- _What to work on_:
Lines containing the word "timestamp" in the data below: say how many, with no other text.

- _Given information_:
--- --- ---
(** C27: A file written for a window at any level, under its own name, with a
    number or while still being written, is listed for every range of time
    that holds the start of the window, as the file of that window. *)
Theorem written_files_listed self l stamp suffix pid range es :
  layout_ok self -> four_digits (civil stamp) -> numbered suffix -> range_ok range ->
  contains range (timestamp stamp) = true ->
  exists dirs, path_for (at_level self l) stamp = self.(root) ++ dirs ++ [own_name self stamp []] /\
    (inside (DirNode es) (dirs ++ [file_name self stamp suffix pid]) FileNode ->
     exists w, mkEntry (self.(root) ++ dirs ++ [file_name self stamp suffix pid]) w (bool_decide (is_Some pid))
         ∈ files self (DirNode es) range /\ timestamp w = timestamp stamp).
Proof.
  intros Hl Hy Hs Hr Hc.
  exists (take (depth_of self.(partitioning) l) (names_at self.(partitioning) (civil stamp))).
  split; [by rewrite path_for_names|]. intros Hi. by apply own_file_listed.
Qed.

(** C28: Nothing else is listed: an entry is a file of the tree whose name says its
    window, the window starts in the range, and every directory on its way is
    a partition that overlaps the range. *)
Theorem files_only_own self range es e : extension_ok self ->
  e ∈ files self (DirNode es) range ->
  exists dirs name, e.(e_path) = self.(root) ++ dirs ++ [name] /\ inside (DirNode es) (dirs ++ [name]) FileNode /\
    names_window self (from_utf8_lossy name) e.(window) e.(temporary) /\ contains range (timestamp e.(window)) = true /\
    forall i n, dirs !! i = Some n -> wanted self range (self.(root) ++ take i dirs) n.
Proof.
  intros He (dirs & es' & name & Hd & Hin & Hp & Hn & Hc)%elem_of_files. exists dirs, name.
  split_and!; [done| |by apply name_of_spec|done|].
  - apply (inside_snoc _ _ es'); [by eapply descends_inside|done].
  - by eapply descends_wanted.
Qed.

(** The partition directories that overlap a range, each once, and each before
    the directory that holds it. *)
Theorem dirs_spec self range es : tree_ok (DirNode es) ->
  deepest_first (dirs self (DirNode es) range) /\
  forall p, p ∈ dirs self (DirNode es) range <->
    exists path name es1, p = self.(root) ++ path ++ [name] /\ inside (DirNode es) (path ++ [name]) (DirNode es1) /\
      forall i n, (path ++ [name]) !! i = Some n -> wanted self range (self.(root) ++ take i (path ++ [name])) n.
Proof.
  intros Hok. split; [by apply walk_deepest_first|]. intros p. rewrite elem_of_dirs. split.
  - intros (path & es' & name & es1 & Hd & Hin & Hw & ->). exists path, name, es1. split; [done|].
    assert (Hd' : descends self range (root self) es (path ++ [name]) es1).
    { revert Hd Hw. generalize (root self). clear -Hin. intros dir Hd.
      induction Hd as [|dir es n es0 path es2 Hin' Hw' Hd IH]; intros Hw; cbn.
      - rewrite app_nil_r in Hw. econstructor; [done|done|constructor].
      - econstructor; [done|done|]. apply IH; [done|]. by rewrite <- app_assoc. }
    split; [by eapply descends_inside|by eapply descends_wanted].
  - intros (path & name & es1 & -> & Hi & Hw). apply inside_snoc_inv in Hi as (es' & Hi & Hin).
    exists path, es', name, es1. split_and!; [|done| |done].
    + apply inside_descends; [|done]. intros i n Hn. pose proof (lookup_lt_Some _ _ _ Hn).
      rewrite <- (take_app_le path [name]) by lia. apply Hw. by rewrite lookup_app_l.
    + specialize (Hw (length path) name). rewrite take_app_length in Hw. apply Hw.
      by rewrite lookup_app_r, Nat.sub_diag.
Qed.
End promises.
--- --- ---
- _Answer_:
3